Erythropoietic protoporphyria (EPP) is an autosomal dominant disease with incomplete penetrance due to reduced activity of ferrochelatase (FECH), a mitochondrial enzyme that catalyzes the final step of the heme biosynthetic pathway. The clinical phenotype of EPP results from co‐inheritance of a mutated allele and a wild‐type low‐expressed allele of the FECH gene. To date, more than 88 different mutations have been identified in the FECH gene of patients with EPP. There are evidences suggesting that an entire haplotype (−251G, IVS1–23T and IVS3–48C) reduces allele expression.

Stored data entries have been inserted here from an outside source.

(* ===== verification/ServerLayer.v ===== *)
(** * ServerLayer: the server side of the protocol

    [lib/vtrc/server/protocol-layer-s.cpp] ([protocol_layer_s::impl]) on top of
    [common::protocol_layer], with the parts of [server/application.cpp] it uses.
    Messages that are complete are popped and dispatched: calls are handed to the
    RPC pool as long as fewer than [max_active_calls] are active, answers go to
    the slot that waits for them, insertions to the slot they target.

    [executing_] is what was posted to the pool and did not start yet; tasks may
    start in any order.  The callback of a call decrements [current_calls_], so
    that an operation of the base class is followed by the decrements for the
    callbacks it ran ([on_base]). *)

From S2P Require Import Prelude DataQueue Hash Transformer Messages LowLevel CondQueues CallContext ProtocolLayer.

(** ** State *)

Record protocol_layer_s : Type := Server {
  base_ : layer;
  ll_processor_ : default_protocol;
  services_ : gmap string rpc_service_wrapper;
  client_id_ : string;
  current_calls_ : Z;
  closed_ : bool;
  conn_closed_ : bool;
  executing_ : list nat
}.

Definition with_base (l : layer) (s : protocol_layer_s) : protocol_layer_s :=
  Server l (ll_processor_ s) (services_ s) (client_id_ s) (current_calls_ s) (closed_ s)
    (conn_closed_ s) (executing_ s).
Definition with_ll (p : default_protocol) (s : protocol_layer_s) : protocol_layer_s :=
  Server (base_ s) p (services_ s) (client_id_ s) (current_calls_ s) (closed_ s)
    (conn_closed_ s) (executing_ s).
Definition with_services (m : gmap string rpc_service_wrapper) (s : protocol_layer_s) : protocol_layer_s :=
  Server (base_ s) (ll_processor_ s) m (client_id_ s) (current_calls_ s) (closed_ s)
    (conn_closed_ s) (executing_ s).
Definition with_current (n : Z) (s : protocol_layer_s) : protocol_layer_s :=
  Server (base_ s) (ll_processor_ s) (services_ s) (client_id_ s) n (closed_ s)
    (conn_closed_ s) (executing_ s).
Definition with_closed (b : bool) (s : protocol_layer_s) : protocol_layer_s :=
  Server (base_ s) (ll_processor_ s) (services_ s) (client_id_ s) (current_calls_ s) b
    (conn_closed_ s) (executing_ s).
Definition with_conn_closed (b : bool) (s : protocol_layer_s) : protocol_layer_s :=
  Server (base_ s) (ll_processor_ s) (services_ s) (client_id_ s) (current_calls_ s) (closed_ s)
    b (executing_ s).
Definition with_executing (e : list nat) (s : protocol_layer_s) : protocol_layer_s :=
  Server (base_ s) (ll_processor_ s) (services_ s) (client_id_ s) (current_calls_ s) (closed_ s)
    (conn_closed_ s) e.
Definition set_client_id (id : string) (s : protocol_layer_s) : protocol_layer_s :=
  Server (base_ s) (ll_processor_ s) (services_ s) id (current_calls_ s) (closed_ s)
    (conn_closed_ s) (executing_ s).

#[export] Instance server_protocol : HasProtocol protocol_layer_s := {|
  protocol := ll_processor_;
  set_protocol := with_ll
|}.

(** ** Operations of the base class *)

(** [--current_calls_], an atomic unsigned *)
Definition call_done (s : protocol_layer_s) : protocol_layer_s :=
  with_current (u32 (current_calls_ s - 1)) s.

Definition on_base {A} (m : M layer A) : M protocol_layer_s A := λ s,
  let '(r, l) := m (base_ s) in
  (r, Nat.iter (length (dones_ l) - length (dones_ (base_ s))) call_done (with_base l s)).

Definition configure_session (opts : session_options) : M protocol_layer_s unit :=
  modify (λ s, with_ll (configure opts (ll_processor_ s)) (with_base (with_session opts (base_ s)) s)).
Definition set_lowlevel (ll : default_protocol) : M protocol_layer_s unit :=
  modify (λ s, with_ll (configure (session_opts_ (base_ s)) ll) s).
Definition parse_and_pop `{Codec lowlevel_unit} : M protocol_layer_s (option lowlevel_unit) :=
  on_protocol pop_proto_message.
Definition ready_messages_count (s : protocol_layer_s) : Z := protocol_queue_size (ll_processor_ s).
Definition message_queue_empty (s : protocol_layer_s) : bool :=
  protocol_queue_size (ll_processor_ s) =? 0.

(** ** Helpers of the file *)

Definition alone_callback (llu : lowlevel_unit) : bool :=
  negb (Z.land (u_message_flags llu) FLAG_CALLBACK_ALONE =? 0).

Definition fill_error (code : Z) (message : string) (fatal : bool) (llu : lowlevel_unit) : lowlevel_unit :=
  let e := u_error llu in
  set_error (Some (Container (Some code) (c_category e) (Some fatal) (Some message))) llu.

Section Server.
Context `{Codec lowlevel_unit}.
(** The factory assigned to the application; a service is its table of methods. *)
Context (factory_ : string → option (string → option method_impl)).

(** ** application *)

Definition app_get_service_by_name (name : string) : option rpc_service_wrapper :=
  match factory_ name with
  | Some svc => Some (Wrapper (Some svc))
  | None => None
  end.

(** ** Services *)

Definition get_service (name : string) : M protocol_layer_s (option rpc_service_wrapper) := λ s,
  match services_ s !! name with
  | Some f => (Ok (Some f), s)
  | None =>
      match app_get_service_by_name name with
      | Some r => (Ok (Some r), with_services (<[name := r]> (services_ s)) s)
      | None => (Ok None, s)
      end
  end.
Definition drop_service (name : string) : M protocol_layer_s unit :=
  modify (λ s, with_services (delete name (services_ s)) s).
Definition drop_all_services : M protocol_layer_s unit := modify (with_services ∅).

Definition get_pop_message : M protocol_layer_s (option lowlevel_unit) :=
  let* check := parse_and_pop in
  (match check with
   | None => modify (with_conn_closed true)
   | Some _ => ret tt
   end) ;;;
  ret check.

(** ** Calls *)

(** Whether the call gets as far as asking for its service. *)
Definition asks_service (l : layer) : bool :=
  negb (default 0 (so_max_stack_size (session_opts_ l)) <?
        blen (default [] (s_call_context (thread_ l))) + 1).
Definition with_conn_factory (f : option nat) (c : connection) : connection :=
  Connection (conn_env c) f (conn_name c) (closed_ c) (protocol_closed c) (handle_open c)
    (reading c) (protocol_errors c) (announced c).
Definition with_name (n : string) (c : connection) : connection :=
  Connection (conn_env c) (conn_factory c) n (closed_ c) (protocol_closed c) (handle_open c)
    (reading c) (protocol_errors c) (announced c).
Definition with_closed (c : connection) : connection :=
  Connection (conn_env c) (conn_factory c) (conn_name c) true (protocol_closed c) (handle_open c)
    (reading c) (protocol_errors c) (announced c).
Definition with_protocol_closed (c : connection) : connection :=
  Connection (conn_env c) (conn_factory c) (conn_name c) (closed_ c) true (handle_open c)
    (reading c) (protocol_errors c) (announced c).
Definition with_handle_closed (c : connection) : connection :=
  Connection (conn_env c) (conn_factory c) (conn_name c) (closed_ c) (protocol_closed c) false
    (reading c) (protocol_errors c) (announced c).
Definition with_reading (r : bool) (c : connection) : connection :=
  Connection (conn_env c) (conn_factory c) (conn_name c) (closed_ c) (protocol_closed c)
    (handle_open c) r (protocol_errors c) (announced c).
(** [protocol_->on_read_error( )] and [on_write_error( )] *)
Definition with_protocol_error (c : connection) : connection :=
  Connection (conn_env c) (conn_factory c) (conn_name c) (closed_ c) (protocol_closed c)
    (handle_open c) (reading c) (S (protocol_errors c)) (announced c).
Definition with_announced (c : connection) : connection :=
  Connection (conn_env c) (conn_factory c) (conn_name c) (closed_ c) (protocol_closed c)
    (handle_open c) (reading c) (protocol_errors c) true.

(** A call of [async_accept]: on which acceptor, and whether it was open. *)
Record accept_op : Type := AcceptOp { ao_acceptor : nat; ao_open : bool }.

(** Connections and acceptors are known by numbers, in the order of their creation.
    [open_acceptor] is the one that is open: a new acceptor closes the old one.
    [alive] holds until the listener is destroyed, [held] are the connections that
    somebody beside the list of clients has a strong pointer to, [unlinked] the
    paths that were removed. *)
Record listener_impl : Type := ListenerImpl {
  base : listener;
  alive : bool;
  acceptor_ : option nat;
  working_ : bool;
  listener_name : string;
  open_acceptor : option nat;
  acceptor_fresh : nat;
  pending : list accept_op;
  conns : list connection;
  held : gset nat;
  unlinked : list string
}.

Definition on_base {A} (m : M listener A) : M listener_impl A := λ w,
  let '(r, l) := m (base w) in
  (r, ListenerImpl l (alive w) (acceptor_ w) (working_ w) (listener_name w) (open_acceptor w)
        (acceptor_fresh w) (pending w) (conns w) (held w) (unlinked w)).
Definition with_alive (a : bool) (w : listener_impl) : listener_impl :=
  ListenerImpl (base w) a (acceptor_ w) (working_ w) (listener_name w) (open_acceptor w)
    (acceptor_fresh w) (pending w) (conns w) (held w) (unlinked w).
Definition with_working (b : bool) (w : listener_impl) : listener_impl :=
  ListenerImpl (base w) (alive w) (acceptor_ w) b (listener_name w) (open_acceptor w)
    (acceptor_fresh w) (pending w) (conns w) (held w) (unlinked w).
Definition with_listener_name (n : string) (w : listener_impl) : listener_impl :=
  ListenerImpl (base w) (alive w) (acceptor_ w) (working_ w) n (open_acceptor w)
    (acceptor_fresh w) (pending w) (conns w) (held w) (unlinked w).
Definition with_open (a : option nat) (w : listener_impl) : listener_impl :=
  ListenerImpl (base w) (alive w) (acceptor_ w) (working_ w) (listener_name w) a
    (acceptor_fresh w) (pending w) (conns w) (held w) (unlinked w).
Definition with_pending (p : list accept_op) (w : listener_impl) : listener_impl :=
  ListenerImpl (base w) (alive w) (acceptor_ w) (working_ w) (listener_name w) (open_acceptor w)
    (acceptor_fresh w) p (conns w) (held w) (unlinked w).
Definition with_conns (c : list connection) (w : listener_impl) : listener_impl :=
  ListenerImpl (base w) (alive w) (acceptor_ w) (working_ w) (listener_name w) (open_acceptor w)
    (acceptor_fresh w) (pending w) c (held w) (unlinked w).
Definition with_held (h : gset nat) (w : listener_impl) : listener_impl :=
  ListenerImpl (base w) (alive w) (acceptor_ w) (working_ w) (listener_name w) (open_acceptor w)
    (acceptor_fresh w) (pending w) (conns w) h (unlinked w).
Definition with_unlinked (u : list string) (w : listener_impl) : listener_impl :=
  ListenerImpl (base w) (alive w) (acceptor_ w) (working_ w) (listener_name w) (open_acceptor w)
    (acceptor_fresh w) (pending w) (conns w) (held w) u.

Definition listener_impl_new (app : Environment.environment) (name : string) : listener_impl :=
  ListenerImpl (listener_new app) true None false name None 0 [] [] ∅ [].

(** [acceptor_.reset( new acceptor_type( ios_, endpoint_ ) )], when the
    constructor did not throw. *)
Definition reset_acceptor : M listener_impl unit :=
  modify (λ w, ListenerImpl (base w) (alive w) (Some (acceptor_fresh w)) (working_ w)
                 (listener_name w) (Some (acceptor_fresh w)) (S (acceptor_fresh w)) (pending w)
                 (conns w) (held w) (unlinked w)).

Definition update (c : nat) (f : connection → connection) : M listener_impl unit :=
  modify (λ w, with_conns (alter f c (conns w)) w).

(** The functions a listener overrides. *)
Class Virtuals : Type := {
  start_success : M listener_impl unit;
  stop_impl : M listener_impl unit;
  connection_setup : nat → socket → M listener_impl unit;
  is_local : bool
}.

(** [listener_tcp]; [local_endpoint] is the port the acceptor was given. *)
Section Tcp.
Context (address : string) (port local_port : Z) (no_delay_ : bool).

Definition tcp_name : string := "tcp://" +:+ address +:+ ":" +:+ pretty port.
Definition tcp_start_success : M listener_impl unit :=
  modify (with_listener_name ("tcp://" +:+ address +:+ ":" +:+ pretty local_port)).
Definition tcp_connection_setup (con : nat) (sock : socket) : M listener_impl unit :=
  (match so_no_delay sock no_delay_ with Some e => raise e | None => ret tt end) ;;;
  match so_remote_endpoint sock with
  | inl e => raise e
  | inr ep => update con (with_name ("tcp://" +:+ ep))
  end.
#[export] Instance listener_tcp : Virtuals := {|
  start_success := tcp_start_success;
  stop_impl := ret tt;
  connection_setup := tcp_connection_setup;
  is_local := false
|}.
Definition listener_tcp_new (app : Environment.environment) : listener_impl := listener_impl_new app tcp_name.
End Tcp.

(** [listener_unix] *)
Section Unix.
Context (path : string).

Definition unix_name : string := "unix://" +:+ path.
Definition unix_stop_impl : M listener_impl unit :=
  modify (λ w, with_unlinked (unlinked w ++ [path]) w).
Definition unix_connection_setup (con : nat) (sock : socket) : M listener_impl unit :=
  let oss := "unix://" +:+ path in
  update con (with_name
    match so_peercred sock with
    | inr (pid, gid, uid) =>
        oss +:+ "[p:" +:+ pretty pid +:+ ", g:" +:+ pretty gid +:+ ", u:" +:+ pretty uid +:+ "]"
    | inl errno => oss +:+ "[get PEERCRED error " +:+ pretty errno +:+ "]"
    end).
Definition listener_unix : Virtuals := {|
  start_success := ret tt;
  stop_impl := unix_stop_impl;
  connection_setup := unix_connection_setup;
  is_local := true
|}.
Definition listener_unix_new (app : Environment.environment) : listener_impl := listener_impl_new app unix_name.
End Unix.

(** *** The operations *)

Section ListenerImpl.
Context (slot : signal → option exn) {V : Virtuals}.

Definition start_accept : M listener_impl unit :=
  let* w := get in
  match acceptor_ w with
  | None => raise (EUndefined "null acceptor")
  | Some a => modify (with_pending (pending w ++ [AcceptOp a (bool_decide (open_acceptor w = Some a))]))
  end.

(** [bound] and [listening]: the outcomes of the acceptor's constructor and of
    [listen]. *)
Definition start (bound listening : option exn) : M listener_impl unit :=
  (match bound with Some e => raise e | None => reset_acceptor end) ;;;
  (match listening with Some e => raise e | None => ret tt end) ;;;
  start_accept ;;;
  modify (with_working true) ;;;
  start_success ;;;
  on_base (call_on_start slot).

Definition acceptor_close : M listener_impl unit :=
  let* w := get in
  match acceptor_ w with
  | None => raise (EUndefined "null acceptor")
  | Some _ => modify (with_open None)
  end.
Definition stop : M listener_impl unit :=
  modify (with_working false) ;;;
  acceptor_close ;;;
  stop_impl.
Definition is_active (w : listener_impl) : bool := working_ w.
(** [~listener_impl( )] closes the acceptor. *)
Definition destroy (w : listener_impl) : listener_impl := with_open None (with_alive false w).

(** The close closure: a weak pointer to the listener. *)
Definition on_client_destroy (conn : nat) : M listener_impl unit :=
  let* w := get in
  if alive w then on_base (stop_connection slot conn) else ret tt.

Definition conn_on_close (c : nat) : M listener_impl unit :=
  update c with_protocol_closed ;;;
  on_client_destroy c.
(** [connection_impl::close( )] and [transport_impl::close( )] *)
Definition close (c : nat) : M listener_impl unit :=
  let* w := get in
  match conns w !! c with
  | None => raise (EUndefined "no such connection")
  | Some co =>
      if negb (closed_ co) then
        update c with_closed ;;;
        conn_on_close c ;;;
        update c with_handle_closed
      else ret tt
  end.
Definition close_drop (c : nat) : M listener_impl unit :=
  close c ;;;
  on_base (drop_client c).

(** [connection_impl::create( *this, sock, get_on_close_cb( ) )] *)
Definition create_connection : M listener_impl nat :=
  let* w := get in
  modify (with_conns (conns w ++ [Connection (Environment.copy_from (env_ (base w)) Environment.environment_new) None ""
                                    false false true false 0 false])) ;;;
  ret (length (conns w)).
(** [assign_lowlevel_factory( fac )]: an empty function stands for the default. *)
Definition assign_lowlevel_factory (c : nat) (fac : option nat) : M listener_impl unit :=
  update c (with_conn_factory fac).
(** [init( )] hands the first message to the transport; its closure starts to read. *)
Definition init (c : nat) (sock : socket) : M listener_impl unit :=
  match so_init sock with Some e => raise e | None => ret tt end.

Definition announce (c : nat) : M listener_impl unit :=
  update c with_announced ;;;
  on_base (new_connection slot c).

(** The body of the try block, [new_conn] being what [create] gave. *)
Definition setup_connection (new_conn : nat) (sock : socket) : M listener_impl unit :=
  connection_setup new_conn sock ;;;
  (let* w := get in assign_lowlevel_factory new_conn (lowlevel_protocol_factory (base w))) ;;;
  on_base (store_client new_conn) ;;;
  announce new_conn ;;;
  init new_conn sock.
Definition accept_connection (sock : socket) : M listener_impl unit :=
  let* new_conn := create_connection in
  try_catch (setup_connection new_conn sock) (λ _, on_base (drop_client new_conn)).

In this study, we searched for the −251A/G, IVS1–23C/T and IVS3–48T/C polymorphisms in two unrelated Italian families with EPP. In all the patients, carrying the −250G>C mutation in the promoter region, the IVS3–48C on the other allele showed apparent homozygosity and absence of Mendelian segregation. By RNA and long polymerase chain reaction analysis, we identified a deletion of 5576 bp (g12490_18067), including exons 3 and 4, in cis with the −250G>C mutation in the promoter.